(* ===== verification/Bolt.v ===== *)
(** * Bolt: what the storage layer relies on from go.etcd.io/bbolt

    bbolt is not part of the repository: a bucket is a parameter, with the
    documented behaviour of [Get], [Put], [Delete] and of a cursor as the laws.
    A cursor is the list of entries it has still to visit. *)

From S2P Require Import Prelude Go.
Open Scope Z_scope.

(** bbolt's MaxKeySize; a longer key, or an empty one, is refused by [Put]. *)
Definition MaxKeySize : Z := 32768.

Definition key_ok (k : string) : Prop := 0 < Z.of_nat (String.length k) ≤ MaxKeySize.

Class Bolt := {
  bucket : Type → Type;
  bucket_empty : ∀ {V}, bucket V;
  bucket_get : ∀ {V}, bucket V → string → option V;
  bucket_put : ∀ {V}, bucket V → string → V → result (bucket V);
  bucket_delete : ∀ {V}, bucket V → string → result (bucket V);
  bucket_entries : ∀ {V}, bucket V → list (string * V)
}.

Class BoltLaws (B : Bolt) : Prop := {
  bucket_get_empty : ∀ V k, bucket_get (bucket_empty (V := V)) k = None;
  bucket_put_ok : ∀ V (b : bucket V) k v, key_ok k → ∃ b', bucket_put b k v = Ok b';
  bucket_put_no_panic : ∀ V (b : bucket V) k v p, bucket_put b k v ≠ Panic p;
  bucket_get_put : ∀ V (b b' : bucket V) k v k', bucket_put b k v = Ok b' →
    bucket_get b' k' = if decide (k' = k) then Some v else bucket_get b k';
  bucket_delete_ok : ∀ V (b : bucket V) k, ∃ b', bucket_delete b k = Ok b';
  bucket_get_delete : ∀ V (b b' : bucket V) k k', bucket_delete b k = Ok b' →
    bucket_get b' k' = if decide (k' = k) then None else bucket_get b k';
  bucket_entries_sorted : ∀ V (b : bucket V),
    StronglySorted (λ x y, str_lt x.1 y.1) (bucket_entries b);
  elem_of_bucket_entries : ∀ V (b : bucket V) k v,
    (k, v) ∈ bucket_entries b ↔ bucket_get b k = Some v
}.

Section cursor.
Context `{!Bolt}.

(** [c.First()], [c.Seek(k)] and [c.Next()]. *)
Definition cursor_first {V} (b : bucket V) : list (string * V) := bucket_entries b.
Definition cursor_seek {V} (b : bucket V) (k : string) : list (string * V) :=
  drop_while (λ e, String.ltb e.1 k) (bucket_entries b).
Definition cursor_next {V} (c : list (string * V)) : list (string * V) := tail c.
End cursor.

(** ** A concrete bucket

    A finite map, its entries listed in key order.  It refuses the keys bbolt
    refuses. *)
Section gmap_bolt.

Definition entry_le {V} (x y : string * V) : Prop := ¬ str_lt y.1 x.1.

#[local] Instance entry_le_dec {V} : RelDecision (entry_le (V := V)) :=
  λ x y, decide (¬ str_lt y.1 x.1).

#[local] Instance entry_le_total {V} : Total (entry_le (V := V)).
Proof.
  intros x y. unfold entry_le.
  destruct (str_lt_total x.1 y.1) as [H|[H|H]].
  - left. intros H'. by apply (irreflexivity str_lt x.1); etrans.
  - left. rewrite H. apply irreflexivity, _.
  - right. intros H'. by apply (irreflexivity str_lt x.1); etrans.
Qed.

#[local] Instance entry_le_trans {V} : Transitive (entry_le (V := V)).
Proof.
  intros x y z Hxy Hyz Hzx. unfold entry_le in *.
  destruct (str_lt_total x.1 y.1) as [H|[H|H]]; [|rewrite H in Hzx; done|done].
  apply Hyz. by etrans.
Qed.

Definition gmap_entries {V} (m : gmap string V) : list (string * V) :=
  merge_sort entry_le (map_to_list m).

Lemma elem_of_gmap_entries {V} (m : gmap string V) k v :
  (k, v) ∈ gmap_entries m ↔ m !! k = Some v.
Proof.
  unfold gmap_entries. rewrite merge_sort_Permutation. apply elem_of_map_to_list.
Qed.

Lemma gmap_entries_sorted {V} (m : gmap string V) :
  StronglySorted (λ x y, str_lt x.1 y.1) (gmap_entries m).
Proof.
  assert (StronglySorted entry_le (gmap_entries m)) as HS
    by apply (StronglySorted_merge_sort _).
  assert (NoDup ((gmap_entries m).*1)) as HN.
  { unfold gmap_entries. rewrite merge_sort_Permutation. apply NoDup_fst_map_to_list. }
  induction HS as [|x l HS IH HF]; [constructor|].
  rewrite fmap_cons, NoDup_cons in HN. destruct HN as [Hx HN].
  constructor; [by apply IH|]. rewrite Forall_forall in *. intros y Hy.
  destruct (str_lt_total x.1 y.1) as [|[Heq|Hlt]]; [done| |].
  - exfalso. apply Hx. rewrite Heq. by apply list_elem_of_fmap_2.
  - exfalso. by apply (HF y Hy).
Qed.

#[export] Instance gmap_bolt : Bolt := {|
  bucket := gmap string;
  bucket_empty V := ∅;
  bucket_get V b k := b !! k;
  bucket_put V b k v :=
    if 0 <? Z.of_nat (String.length k) then
      if Z.of_nat (String.length k) <=? MaxKeySize then Ok (<[k := v]> b)
      else Err (EText "key too large")
    else Err (EText "key required");
  bucket_delete V b k := Ok (delete k b);
  bucket_entries V b := gmap_entries b
|}.

#[export] Instance gmap_bolt_laws : BoltLaws gmap_bolt.
Proof.
  split; simpl.
  - intros. apply lookup_empty.
  - intros V b k v [H1 H2]. apply Z.ltb_lt in H1 as ->. apply Z.leb_le in H2 as ->. eauto.
  - intros. by repeat case_match.
  - intros V b b' k v k' H. repeat case_match; simplify_eq.
    + by rewrite lookup_insert_eq.
    + by rewrite lookup_insert_ne.
  - eauto.
  - intros V b b' k k' [= <-]. case_decide; subst.
    + by rewrite lookup_delete_eq.
    + by rewrite lookup_delete_ne.
  - intros. apply gmap_entries_sorted.
  - intros. apply elem_of_gmap_entries.
Qed.
End gmap_bolt.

==============================

The answer must consist of each line from the data that includes the string "destruct".

** Expected answer **
  destruct (str_lt_total x.1 y.1) as [H|[H|H]].
  destruct (str_lt_total x.1 y.1) as [H|[H|H]]; [|rewrite H in Hzx; done|done].
  rewrite fmap_cons, NoDup_cons in HN. destruct HN as [Hx HN].
  destruct (str_lt_total x.1 y.1) as [|[Heq|Hlt]]; [done| |].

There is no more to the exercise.